Department of Neurosurgery, Oslo University Hospital, Oslo, Norway.
Childs Nerv Syst. 2017 Jan;33(1):91-99. doi: 10.1007/s00381-016-3267-z. Epub 2016 Nov 15.
Long-term impact of benign external hydrocephalus (BEH) on cognition is largely unknown, and indication for neurosurgical CSF diversion procedure is debated. This study reports neuropsychological and psychosocial function in operated and non-operated BEH children.
Eighty-six children (76 males) between 8 and 18 years (mean 13.9) diagnosed with BEH before 12 months were included, of whom 30.2 % were operated. Participants completed neuropsychological tests and questionnaires covering quality of life (PedsQL) and executive function (BRIEF).
Both operated and non-operated BEH children performed significantly below normative means on several neuropsychological tests. The children scored themselves higher than the norm average on PedsQL; however, the parents reported life quality comparable to other children. Operated children performed poorer compared with non-operated children on tests of psychomotor speed, attention span, executive function, motor speed and coordination, and on the BRIEF subscale Monitoring. Operated children, but not their parents, reported more problems on PedsQL subscale School than non-operated children.

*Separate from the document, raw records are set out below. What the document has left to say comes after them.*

(* ===== verification/Canonical.v ===== *)
(** * Canonical JSON and fingerprints

    [packages/calendar-sync/src/canonical.ts]: the JavaScript values that reach
    [canonicalizeJson], the canonical text, and its soundness: two values have
    the same text exactly when they are the same JSON document up to the order
    of object members, absent members and Unicode normalisation. *)

From S2P Require Import Prelude.
From stdpp Require Import options.

(** ** Values *)

(** An IEEE double: [Finite m e] is [m * 2^e] (the two zeros are one value,
    as [JSON.stringify] prints both as [0]). *)
Inductive number :=
| NaN
| Infinity (negative : bool)
| Finite (mantissa exponent : Z).

(** A JavaScript value as the code receives it ([unknown], [JsonValue]):
    [JUndefined] is an absent value; a plain object lists its own enumerable
    members, whose keys are distinct. *)
Inductive json :=
| JUndefined
| JNull
| JBool (b : bool)
| JNumber (n : number)
| JString (s : string)
| JArray (items : list json)
| JObject (members : list (string * json)).

(** The integer a double denotes, if it denotes one ([Number.isInteger]). *)
Definition integer_value (n : number) : option Z :=
  match n with
  | Finite m e =>
      if (0 <=? e)%Z then Some (m * 2 ^ e)%Z
      else if (m mod 2 ^ (- e) =? 0)%Z then Some (m / 2 ^ (- e))%Z else None
  | _ => None
  end.

Definition MAX_SAFE_INTEGER : Z := (2 ^ 53 - 1)%Z.

(** [Number.isSafeInteger(n)], returning the integer. *)
Definition safe_integer (n : number) : option Z :=
  z ← integer_value n;
  if (Z.abs z <=? MAX_SAFE_INTEGER)%Z then Some z else None.

Definition is_finite (n : number) : bool :=
  match n with Finite _ _ => true | _ => false end.

(** A safe integer as the double that holds it. *)
Definition int (z : Z) : json := JNumber (Finite z 0).

Definition is_defined (v : json) : bool :=
  match v with JUndefined => false | _ => true end.

(** [value[key]] on a plain object: [undefined] for an absent key. *)
Definition member (members : list (string * json)) (key : string) : json :=
  match find (λ '(k, _), (k =? key)%string) members with
  | Some (_, v) => v
  | None => JUndefined
  end.

(** ** [JSON.stringify] on strings *)

Definition dquote : ascii := Ascii.ascii_of_nat 34.
Definition backslash : ascii := Ascii.ascii_of_nat 92.

Definition hex_digit (n : nat) : ascii :=
  Ascii.ascii_of_nat (if (n <? 10)%nat then 48 + n else 87 + n).

(** The escape of one code unit below 256 (none of them is a surrogate). *)
Definition escape_unit (c : ascii) : list ascii :=
  let n := Ascii.nat_of_ascii c in
  if (n =? 34)%nat then [backslash; dquote]
  else if (n =? 92)%nat then [backslash; backslash]
  else if (n =? 8)%nat then [backslash; "b"%char]
  else if (n =? 9)%nat then [backslash; "t"%char]
  else if (n =? 10)%nat then [backslash; "n"%char]
  else if (n =? 12)%nat then [backslash; "f"%char]
  else if (n =? 13)%nat then [backslash; "r"%char]
  else if (n <? 32)%nat then
    [backslash; "u"%char; "0"%char; "0"%char; hex_digit (n / 16); hex_digit (n mod 16)]
  else [c].

Fixpoint string_of_chars (cs : list ascii) : string :=
  match cs with [] => "" | c :: cs => String c (string_of_chars cs) end.

Fixpoint escape (s : string) : string :=
  match s with
  | "" => ""
  | String c s => string_of_chars (escape_unit c) +:+ escape s
  end.

(** [JSON.stringify(s)] for a string [s]. *)
Definition stringify (s : string) : string :=
  String dquote (escape s +:+ String dquote "").

(** ** The platform *)

(** [String.prototype.normalize("NFC")], whose tables are Unicode data. *)
Class Unicode := { nfc : string → string }.

(** The hexadecimal SHA-256 digest of a text, from [node:crypto]. *)
Class Digest := { sha256_hex : string → string }.

(** ** [canonicalizeJson] *)

Inductive canonical_error :=
| NonFiniteNumber
| UnsafeInteger
| DuplicateKeys
| NotAnObject.

#[export] Instance canonical_error_eq_dec : EqDecision canonical_error.
Proof. solve_decision. Defined.

Definition canonicalNumber (value : number) : res canonical_error string :=
  if negb (is_finite value) then Throw NonFiniteNumber
  else match safe_integer value with
       | None => Throw UnsafeInteger
       | Some z => Ok (pretty z)
       end.

(** The comparator of the member sort: [left < right ? -1 : left > right ? 1 : 0]. *)
Definition key_leb {A} (left right : string * A) : bool := text_leb left.1 right.1.

Definition bracket (open close : string) (parts : list string) : string :=
  open +:+ String.concat "," parts +:+ close.

Section canonical.
Context `{Unicode}.

(** The members of an object with their canonical values: the normalised
    keys of the defined members, refused when two of them coincide, in the
    order of the keys. *)
Definition normalized_entries {A} (entries : list (string * (bool * A)))
    : res canonical_error (list (string * A)) :=
  let normalizedEntries :=
    map (λ '(key, (_, value)), (nfc key, value))
      (List.filter (λ '(_, (defined, _)), defined) entries) in
  if bool_decide (length (new_set (map fst normalizedEntries)) = length normalizedEntries)
  then Ok (sort_by key_leb normalizedEntries)
  else Throw DuplicateKeys.
(** [toISOString] texts are ordered like the instants they denote. *)
Lemma toISOString_ltb a b :
  four_digit_instant a → four_digit_instant b →
  (toISOString a <? toISOString b)%string = true ↔ a < b.
Proof.
  intros Ha Hb. unfold toISOString. rewrite iso_date_ltb by done.
  cbn [String.append]. rewrite ltb_cons. change (Ascii.compare "T" "T") with Eq. cbn iota.
  pose proof (ms_of_day a) as Ha'. pose proof (ms_of_day b) as Hb'.
  destruct (time_fields _ Ha') as (Hh1 & Hmi1 & Hs1 & Hf1 & Heq1).
  destruct (time_fields _ Hb') as (Hh2 & Hmi2 & Hs2 & Hf2 & Heq2).
  unfold iso_time.
  repeat (rewrite pad_ltb by (cbn; lia); cbn [String.append]; rewrite ltb_cons;
    match goal with |- context [Ascii.compare ?c ?c] => change (Ascii.compare c c) with Eq end;
    cbn iota).
  pose proof (Z.div_mod a MILLISECONDS_PER_DAY). pose proof (Z.div_mod b MILLISECONDS_PER_DAY).
  unfold MILLISECONDS_PER_DAY in *.
  split; [intros Hlt; naive_solver lia|]. intros Hlt. rewrite ltb_irrefl. clear Ha Hb.
  repeat match goal with
  | |- _ ∨ ?x = ?y ∧ _ =>
      destruct (Z.lt_trichotomy x y) as [?|[?|?]];
      [left; assumption | right; split; [assumption|] | exfalso; lia]
  end. exfalso; lia.
Qed.

(** ** Dates without a time *)

Lemma substring_prefix s t : String.substring 0 (String.length s) (s +:+ t) = s.
Proof. induction s as [|c s IH]; cbn; [by destruct t|]. by rewrite IH. Qed.

Lemma string_length_app s t : String.length (s +:+ t) = (String.length s + String.length t)%nat.
Proof. induction s as [|c s IH]; cbn; [done|]. by rewrite IH. Qed.

Lemma pad_length w n : String.length (pad w n) = w.
Proof.
  revert n. induction w as [|w IH]; intros n; [done|]. unfold pad. fold pad.
  rewrite string_length_app, IH. cbn. lia.
Qed.

Lemma iso_date_length days : four_digit_day days → String.length (iso_date days) = 10%nat.
Proof.
  intros Hd. destruct (iso_date_fields days Hd) as (_ & _ & _ & Heq).
  specialize (Heq ""). rewrite string_app_nil_r in Heq. rewrite Heq.
  repeat (rewrite string_length_app, pad_length; cbn [String.length]). done.
Qed.

Lemma Date_parse_midnight days :
  four_digit_day days → Date_parse (iso_date days +:+ "T00:00:00Z") = Some (days * MILLISECONDS_PER_DAY).
Proof.
  intros Hd. unfold Date_parse. rewrite take_date_iso_date by done.
  cbn [mbind option_bind]. change ("T00:00:00Z" =? "")%string with false. cbn iota.
  assert (take_time "T00:00:00Z" = Some 0) as -> by (vm_compute; reflexivity).
  cbn [mbind option_bind]. by rewrite Z.add_0_r.
Qed.

(** The first ten characters of the text of an instant are its date. *)
Lemma date_of_toISOString ms :
  four_digit_instant ms → String.substring 0 10 (toISOString ms) = iso_date (ms / MILLISECONDS_PER_DAY).
Proof.
  intros Hms. unfold toISOString. rewrite <- (iso_date_length (ms / MILLISECONDS_PER_DAY)) by done.
  apply substring_prefix.
Qed.

(** [addLocalDays] adds days to a date. *)
Lemma addLocalDays_iso_date days n :
  four_digit_day days → four_digit_day (days + n) →
  addLocalDays (iso_date days) n = Some (iso_date (days + n)).
Proof.
  intros Hd Hn. unfold addLocalDays. rewrite Date_parse_midnight by done. cbn [mbind option_bind].
  assert (days * MILLISECONDS_PER_DAY + n * MILLISECONDS_PER_DAY = (days + n) * MILLISECONDS_PER_DAY)
    as -> by lia.
  assert ((days + n) * MILLISECONDS_PER_DAY / MILLISECONDS_PER_DAY = days + n) as Hdiv
    by (by apply Z.div_mul).
  rewrite date_of_toISOString by (unfold four_digit_instant; by rewrite Hdiv). by rewrite Hdiv.
Qed.

(** A year of four digits belongs to a day of [four_digit_day]. *)
Lemma four_digit_day_of_year days :
  0 <= year (civil_from_days days) <= 9999 → four_digit_day days.
Proof.
  intros Hy. unfold four_digit_day.
  destruct (Z.lt_ge_cases days MIN_DAY) as [Hlt|Hge].
  - apply civil_from_days_lt in Hlt. unfold civil_lt in Hlt.
    change (civil_from_days MIN_DAY) with {| year := 0; month := 1; day := 1 |} in Hlt.
    cbn [year month day] in Hlt.
    pose proof (valid_civil_bounds _ (civil_from_days_valid days)). lia.
  - split; [done|]. destruct (Z.le_gt_cases days MAX_DAY) as [|Hgt]; [done|].
    apply civil_from_days_lt in Hgt. unfold civil_lt in Hgt.
    change (civil_from_days MAX_DAY) with {| year := 9999; month := 12; day := 31 |} in Hgt.
    cbn [year month day] in Hgt.
    pose proof (valid_civil_bounds _ (civil_from_days_valid days)). lia.
Qed.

Children with BEH display long-term subtle neurocognitive difficulties. Non-operated children performed significantly better on some neuropsychological measures and reported less psychosocial problems. This difference may be caused by a selection bias: neurosurgical intervention was more likely in children with clinically more pronounced symptoms.

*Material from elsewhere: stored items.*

(** ** Concrete profiles *)

(** The calendar of the witnesses resolves every time to a whole second. *)
Lemma two_zones_whole_second profile : whole_second_profile (H := two_zones) profile.
Proof.
  assert (∀ text time, read_time text = Some time → time mod NANOSECONDS_PER_SECOND = 0) as Hread.
  { intros text time. unfold read_time, HOUR, NANOSECONDS_PER_SECOND.
    destruct (take_digits 2 0 text) as [[h s]|]; [|done]. cbn [mbind option_bind].
    destruct (take_char ":" s) as [s'|]; [|done]. cbn [mbind option_bind].
    destruct (take_digits 2 0 s') as [[m s'']|]; [|done]. cbn [mbind option_bind].
    destruct (match take_char ":" s'' with Some s => take_digits 2 0 s | None => Some (0, s'') end)
      as [[sec rest]|]; [|done]. cbn [mbind option_bind].
    destruct (_ && _); [|done]. intros [= <-]. Z.div_mod_to_equations; lia. }
  assert (∀ name z, zone_named name = Some z →
    before z mod NANOSECONDS_PER_SECOND = 0 ∧ after z mod NANOSECONDS_PER_SECOND = 0) as Hzone.
  { intros name z. unfold zone_named. repeat case_match; by intros [= <-]. }
  assert (∀ d time name how i, ZonedDateTime_from name d time how = Some i →
    time mod NANOSECONDS_PER_SECOND = 0 → i mod NANOSECONDS_PER_SECOND = 0) as Hfrom.
  { intros d time name how i. cbn [ZonedDateTime_from two_zones].
    destruct (zone_named name) as [z|] eqn:Hz; [|done]. apply Hzone in Hz as [Hb Ha].
    cbn [mbind option_bind]. destruct (_ && _); [|done]. unfold zone_from.
    rewrite zone_instants_shape. intros Hi Ht.
    assert (i = d * NANOSECONDS_PER_DAY + time - before z ∨ i = d * NANOSECONDS_PER_DAY + time - after z)
      as [-> | ->] by (destruct (_ <? _), (_ <? _), how; naive_solver);
      unfold NANOSECONDS_PER_DAY, NANOSECONDS_PER_SECOND in *; Z.div_mod_to_equations; lia. }
  intros date text r. unfold resolveLocal.
  intros Hr. apply bind_Ok_inv in Hr as (time & Ht%otherwise_Ok%Hread & Hr).
  destruct (ZonedDateTime_from _ _ _ Reject) eqn:Hreject.
  { injection Hr as <-. by eapply Hfrom. }
  apply bind_Ok_inv in Hr as (e & He%otherwise_Ok & Hr).
  apply bind_Ok_inv in Hr as (l & Hl%otherwise_Ok & Hr).
  apply Hfrom in He, Hl; [|done..].
  repeat case_match; by simplify_eq.
Qed.

Definition interval_of (from to : string) : LocalInterval :=
  {| local_start := from; local_end := to; end_day_offset := 0 |}.

(** Sundays 01:30 to 10:00, in a zone whose clocks go back on Sunday
    2026-10-25 at 03:00, except the first of November. *)
Definition sunday_profile : HoursProfile := {|
  profile_ref := "hours"; profile_revision := 1; profile_timezone := "Autumn";
  ambiguous_resolution := earlier_offset; nonexistent_resolution := reject;
  weekly := [{| weekday := 7; weekly_interval := interval_of "02:30" "10:00" |}];
  exceptions := [{| exception_date := "2026-11-01"; kind := remove [interval_of "03:00" "04:00"] |}] |}.

Definition sunday_event : HoursEvaluationInput := {|
  mode := contained_in_profile;
  event := {| start := "2026-10-25T00:45:00Z"; end_ := "2026-10-25T08:00:00Z" |};
  profile := Some sunday_profile |}.

Definition november : HoursMaterializationInput := {|
  materialized_profile := sunday_profile;
  start_date := "2026-10-25"; end_date_exclusive := "2026-11-08" |}.

Example november_intervals :
  materializeHours november = Ok {|
    materialized_intervals := [
      {| start := "2026-10-25T00:30:00Z"; end_ := "2026-10-25T09:00:00Z" |};
      {| start := "2026-11-01T01:30:00Z"; end_ := "2026-11-01T02:00:00Z" |};
      {| start := "2026-11-01T03:00:00Z"; end_ := "2026-11-01T09:00:00Z" |}];
    materialization_diagnostics := [Reason.dst_ambiguous_earlier] |}.
Proof. vm_compute. reflexivity. Qed.

Lemma evaluateHours_decides_witness :
  ∃ d1 t1 d2 t2 d i,
    toZonedDateTimeISO "Autumn" 1792889100000000000 = Some (d1, t1) ∧
    toZonedDateTimeISO "Autumn" 1792915200000000000 = Some (d2, t2) ∧
    d1 - 1 <= d <= d2 ∧ i ∈ day_intervals sunday_profile d ∧
    event_matches contained_in_profile 1792889100000000000 1792915200000000000 i.
Proof.
  set (r := profile_result contained_in_profile 1792889100000000000 1792915200000000000
    (day_intervals sunday_profile 20751) [Reason.dst_ambiguous_earlier]).
  assert (included r = true) as Hr by (vm_compute; reflexivity). revert Hr.
  apply (evaluateHours_decides sunday_event 1792889100000000000 1792915200000000000 sunday_profile r);
    [vm_compute; reflexivity | vm_compute; reflexivity | reflexivity | discriminate | reflexivity
    | apply two_zones_whole_second | vm_compute; reflexivity
    | intros Heq; vm_compute in Heq; discriminate Heq | intros Heq; vm_compute in Heq; discriminate Heq].
Defined.

Lemma materializeHours_spec_witness :
  ∃ r, materializeHours november = Ok r ∧
  (r = {| materialized_intervals := [];
          materialization_diagnostics := [Reason.dst_resolution_rejected] |} ∨
   ∃ date stop intervals,
     PlainDate_from (start_date november) = Some date ∧
     PlainDate_from (end_date_exclusive november) = Some stop ∧
     stop - date <= 371 ∧
     materialized_intervals r = publicIntervals intervals ∧
     Forall nonempty intervals ∧
     StronglySorted (λ i j, interval_leb i j = true) intervals ∧
     NoDup (map interval_key intervals) ∧
     (whole_second_profile sunday_profile →
      ∀ i, covered i intervals ↔ ∃ d, date <= d < stop ∧ open_at d i sunday_profile)).
Proof. exact (materializeHours_spec november). Defined.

良性外部性脑积水(BEH)对认知的长期影响在很大程度上尚不清楚,神经外科脑脊液分流手术的适应症也存在争议。本研究报告了接受手术和未接受手术的BEH患儿的神经心理和社会心理功能。
纳入86名在12个月前被诊断为BEH的8至18岁儿童(76名男性),其中30.2%接受了手术。参与者完成了神经心理测试以及涵盖生活质量(儿童生活质量量表)和执行功能(简明精神状态检查表)的问卷。
在多项神经心理测试中,接受手术和未接受手术的BEH患儿的表现均显著低于正常水平。患儿在儿童生活质量量表上给自己的评分高于正常平均水平;然而,家长报告的生活质量与其他儿童相当。在心理运动速度、注意力广度、执行功能、运动速度和协调性测试以及简明精神状态检查表的监控子量表上,接受手术的患儿比未接受手术的患儿表现更差。在儿童生活质量量表的学校相关子量表上,接受手术的患儿(而非其家长)报告的问题比未接受手术的患儿更多。
BEH患儿存在长期的轻微神经认知困难。未接受手术的患儿在一些神经心理指标上表现明显更好,且报告的社会心理问题更少。这种差异可能是由选择偏倚导致的:临床症状更明显的患儿更有可能接受神经外科干预。